The physiognomy of various descendants of Arthur Warren clearly showed traces of a French ancestry.
IRVING L. FOSTER, A. M.,
Slate College, Pa.
ARTHUR WARREN undoubtedly emigrated from England to New England about 1635, though diligent and repeated efforts have failed to discover the date and place of his birth or the exact time when he came to this country. However, it is known that he settled in Weymouth, Massachusetts Bay Colony, before 1638. In that year he married May. At the Quarter Court held in Boston December 7, 1641, he was a witness in the case against Walthian Richards. In the list of the real estate owned by the various proprietors of the plantation of Weymouth, made between Oct. 26, 1642, and May 21, 1644, "the land of Arthure Warren" is described as follows: "Tenn acres of upland and swampe, first given to himselfe, bounded on the East with Mr.
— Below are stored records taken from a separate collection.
(* ===== verification/Streams.v ===== *)
(** * Text streams

    The part of [<iostream>] and [<sstream>] the programs use to write and read
    back text: formatted extraction of a word ([is >> s]) and of an [int]
    ([is >> n]), insertion of an [int], and [getline] with a delimiter.  A stream
    is the string of the characters not yet read; an extraction that sets
    [failbit] is [None]. *)
From S2P Require Import Prelude.
From Stdlib Require Import Ascii DecimalString DecimalZ DecimalPos.
Local Open Scope string_scope.
Local Open Scope list_scope.
Local Open Scope nat_scope.

(** ** Characters and words *)

(** [std::isspace] in the "C" locale: space, and the codes 9 to 13. *)
Definition is_space (c : ascii) : bool :=
  let n := N_of_ascii c in (n =? 32)%N || ((9 <=? n)%N && (n <=? 13)%N).

Definition is_digit (c : ascii) : bool :=
  let n := N_of_ascii c in (48 <=? n)%N && (n <=? 57)%N.

Definition newline : string := String (ascii_of_N 10) EmptyString.

Fixpoint skip_ws (s : string) : string :=
  match s with
  | EmptyString => EmptyString
  | String c r => if is_space c then skip_ws r else s
  end.

Fixpoint take_word (s : string) : string * string :=
  match s with
  | EmptyString => (EmptyString, EmptyString)
  | String c r =>
      if is_space c then (EmptyString, s)
      else let '(w, rest) := take_word r in (String c w, rest)
  end.

(** [is >> w] for a [std::string]. *)
Definition read_word (s : string) : option (string * string) :=
  match take_word (skip_ws s) with
  | (EmptyString, _) => None
  | (w, rest) => Some (w, rest)
  end.

Fixpoint all_chars (p : ascii → bool) (s : string) : bool :=
  match s with
  | EmptyString => true
  | String c r => p c && all_chars p r
  end.

(** The strings that survive a round trip through [<<] and [>>]. *)
Definition wordb (s : string) : bool :=
  negb (String.eqb s "") && all_chars (λ c, negb (is_space c)) s.

Definition is_word (s : string) : Prop := wordb s = true.

(** What follows a word: the end of the stream or a blank. *)
Definition at_break (s : string) : Prop :=
  match s with EmptyString => True | String c _ => is_space c = true end.

Lemma take_word_app w rest :
  all_chars (λ c, negb (is_space c)) w = true → at_break rest →
  take_word (w +:+ rest) = (w, rest).
Proof.
  induction w as [|c w IH]; simpl; intros Hw Hr.
  - destruct rest as [|c r]; simpl in *; [done|]. by rewrite Hr.
  - apply andb_true_iff in Hw as [Hc Hw]. apply negb_true_iff in Hc.
    rewrite Hc, IH by done. done.
Qed.

Lemma read_word_skip c s : is_space c = true → read_word (String c s) = read_word s.
Proof. intros Hc. unfold read_word. simpl. by rewrite Hc. Qed.

Lemma read_word_blank s : read_word (" " +:+ s) = read_word s.
Proof. done. Qed.

Lemma is_word_nonempty s : is_word s → s ≠ "".
Proof. by destruct s. Qed.

Lemma is_word_cons c w :
  is_word (String c w) → is_space c = false ∧ all_chars (λ c, negb (is_space c)) w = true.
Proof.
  unfold is_word, wordb. simpl. intros H. apply andb_true_iff in H as [H ?].
  by apply negb_true_iff in H.
Qed.

Lemma read_word_app w rest :
  is_word w → at_break rest → read_word (w +:+ rest) = Some (w, rest).
Proof.
  intros Hw Hr. destruct w as [|c w]; [done|].
  destruct (is_word_cons _ _ Hw) as [Hc Hcs].
  unfold read_word. simpl. rewrite Hc. simpl. rewrite Hc, (take_word_app w rest) by done. done.
Qed.

(** A successful extraction consumes at least one character, so the loops
    [while (is >> ...)] stop. *)
Lemma take_word_length s w r :
  take_word s = (w, r) → String.length s = (String.length w + String.length r)%nat.
Proof.
  revert w r. induction s as [|c s IH]; simpl; intros w r Hs; simplify_eq/=; [done|].
  destruct (is_space c); simplify_eq/=; [done|].
  destruct (take_word s) as [w' r'] eqn:E. simplify_eq/=. by rewrite (IH w' r).
Qed.

Lemma skip_ws_length s : (String.length (skip_ws s) ≤ String.length s)%nat.
Proof. induction s as [|c s IH]; simpl; [done|]. destruct (is_space c); simpl; lia. Qed.

Lemma read_word_length s w r :
  read_word s = Some (w, r) → (String.length r < String.length s)%nat.
Proof.
  unfold read_word. intros H. pose proof (skip_ws_length s).
  destruct (take_word (skip_ws s)) as [[|c w'] r'] eqn:E; simplify_eq.
  apply take_word_length in E. simpl in E. lia.
Qed.

(** ** Integers *)

(** [os << n] for an [int]: decimal digits with a leading minus sign if
    negative. *)
Definition show_int (z : Z) : string := NilZero.string_of_int (Z.to_int z).

Fixpoint take_digits (s : string) : string * string :=
  match s with
  | EmptyString => (EmptyString, EmptyString)
  | String c r =>
      if is_digit c then let '(d, rest) := take_digits r in (String c d, rest)
      else (EmptyString, s)
  end.

Definition read_sign (s : string) : bool * string :=
  match s with
  | String "-" r => (true, r)
  | String "+" r => (false, r)
  | _ => (false, s)
  end.

Definition int_okb (z : Z) : bool := (INT_MIN <=? z)%Z && (z <=? INT_MAX)%Z.

(** [is >> n] for an [int]: leading blanks, an optional sign, the longest run of
    digits; no digit, or a value that does not fit, sets [failbit]. *)
Definition read_int (s : string) : option (Z * string) :=
  let '(neg, s1) := read_sign (skip_ws s) in
  let '(d, rest) := take_digits s1 in
  match NilZero.uint_of_string d with
  | None => None
  | Some u =>
      let v := if neg then (- Z.of_uint u)%Z else Z.of_uint u in
      if int_okb v then Some (v, rest) else None
  end.

Definition no_digit (s : string) : Prop :=
  match s with EmptyString => True | String c _ => is_digit c = false end.

Lemma take_digits_app u rest :
  no_digit rest →
  take_digits (NilEmpty.string_of_uint u +:+ rest) = (NilEmpty.string_of_uint u, rest).
Proof.
  intros Hr. induction u; simpl; try (by rewrite IHu).
  destruct rest as [|c r]; simpl in *; [done|]. by rewrite Hr.
Qed.

Lemma string_of_uint_nilzero u :
  u ≠ Decimal.Nil → NilZero.string_of_uint u = NilEmpty.string_of_uint u.
Proof. by destruct u. Qed.

Lemma read_int_uint u rest :
  u ≠ Decimal.Nil → no_digit rest → int_okb (Z.of_uint u) = true →
  read_int (NilZero.string_of_uint u +:+ rest) = Some (Z.of_uint u, rest).
Proof.
  intros Hu Hr Hok.
  assert (∀ r, skip_ws (NilEmpty.string_of_uint u +:+ r) = NilEmpty.string_of_uint u +:+ r) as Hskip
    by (by destruct u).
  assert (∀ r, read_sign (NilEmpty.string_of_uint u +:+ r) = (false, NilEmpty.string_of_uint u +:+ r))
    as Hsign by (by destruct u).
  unfold read_int. rewrite string_of_uint_nilzero by done.
  rewrite Hskip, Hsign, take_digits_app by done.
  rewrite <-(string_of_uint_nilzero u) by done.
  rewrite NilZero.usu by done. by rewrite Hok.
Qed.

(** Writing a non-negative [int] and reading it back. *)
Lemma read_show_int z rest :
  (0 ≤ z)%Z → int_ok z → no_digit rest →
  read_int (show_int z +:+ rest) = Some (z, rest).
Proof.
  intros Hz Hok Hr. unfold show_int.
  assert (∃ u, Z.to_int z = Decimal.Pos u ∧ u ≠ Decimal.Nil) as (u & Hu & Hne).
  { destruct z as [|p|p]; simpl; [by eexists|eexists; split; [done|]|lia].
    apply Unsigned.to_uint_nonnil. }
  assert (Z.of_uint u = z) as Hval.
  { pose proof (DecimalZ.of_to z) as Hof. rewrite Hu in Hof. exact Hof. }
  rewrite Hu. simpl. rewrite <-Hval. apply read_int_uint; [done..|].
  rewrite Hval. unfold int_okb. unfold int_ok in Hok.
  apply andb_true_iff. by rewrite !Z.leb_le.
Qed.

Lemma read_int_skip c s : is_space c = true → read_int (String c s) = read_int s.
Proof. intros Hc. unfold read_int. simpl. by rewrite Hc. Qed.

Lemma take_digits_length s d r :
  take_digits s = (d, r) → String.length s = (String.length d + String.length r)%nat.
Proof.
  revert d r. induction s as [|c s IH]; simpl; intros d r Hs; simplify_eq/=; [done|].
  destruct (is_digit c); simplify_eq/=; [|done].
  destruct (take_digits s) as [w' r'] eqn:E. simplify_eq/=. by rewrite (IH w' r).
Qed.

Lemma read_int_length s z r : read_int s = Some (z, r) → (String.length r < String.length s)%nat.
Proof.
  unfold read_int. pose proof (skip_ws_length s) as Hskip.
  destruct (read_sign (skip_ws s)) as [neg s1] eqn:Es.
  assert (String.length s1 ≤ String.length (skip_ws s))%nat.
  { unfold read_sign in Es. repeat case_match; simplify_eq/=; lia. }
  destruct (take_digits s1) as [d rest] eqn:Ed. apply take_digits_length in Ed.
  destruct d as [|c d]; simpl in *; [done|]. intros. repeat case_match; simplify_eq; lia.
Qed.

(** ** [getline] with a delimiter

    The lines produced by [while (getline(ss, token, d))]; the text after the
    last delimiter is a line only if it is not empty. *)
Fixpoint getlines (d : ascii) (s : string) : list string :=
  match s with
  | EmptyString => []
  | String c r =>
      if Ascii.eqb c d then EmptyString :: getlines d r
      else match getlines d r with
           | [] => [String c EmptyString]
           | t :: ts => String c t :: ts
           end
  end.

#[export] Hint Resolve is_word_nonempty : cpp.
Gloveres marsh, on the west and south with Mr. Barnardes land, on the north by the sea." "Tenn acres in the Mill-field, given to himselfe, bounded on the East and south with Hingham line, on the north with the land of of Walter Harms, the comon on the west." In 1645, Arthur "Waring" joined with about 20 members of the church in Braintree in a petition to the General Court of Massachusetts Bay Colony "for a grant of the Narragansett lands supposed to have been rendered forfeit by the heresy of Gorton, Holden and the others, just proprietors." "At a meeting of the Townsmen the 2d of the 12th mo. 1651-2," it was ordered by them that certain lands be divided, "The names of those that are to have lots in order as followeth: * * *
(No. 5.) Arthure Warren 4 (lots)."
He died after July 6, 1658. Among the probate records of Suffolk County, Mass., kept in Boston, is a document numbered 2,625 and undated, though it must have been made before 1660, as one of the persons who signed it died in that year. It shows by its wording that he left a will but none can be found. This paper reads as follows: "An inventory of the goods and lands of Arthur Warren of Weymouth, late deceased, which he bequeathed to his wife for the maintenance of his children.
Imprimis, one dwelling house with twelve £ s. d.
acres of land thereto adjoining 12 00 00
Item ten acres in the field commonly called
the mill-field with his other rights 04 00 00
Item two cows 07 00 00
Item three swine 02 00 00
Item pewter and brass 04 00 00
Item wearing clothes and bedding 07 00 00
Item one musket given to his eldest son 01 00 00
Item one sword 01 00 00
Item one pistol 00 10 00
Item several iron things 01 00 00
Item books 01 00 00
Item one bedstead with other chamber vessels 02 00 00
Item in coin 05 00 00
Item for other things not minded 02 00 00
51 01 00
Wil. Vessie, John Rogers, Thomas Dyer."
A list was made in 1663, of the number of acres in each person's lots. In the first division beginning on Braintree line the widow Warren owned lot number 69, containing 5 acres, and in the second division beginning on this line lot number 32 measuring 15 acres.
In 1664, the selectmen "ordered that Sergent Whitmarsh shall be and is hereby empowered to lay out unto Samuel Pratt a swamp lot which he bath in the right of the heirs of Arthur Warren, deceased." The date of the death of Arthur Warren's widow is unknown.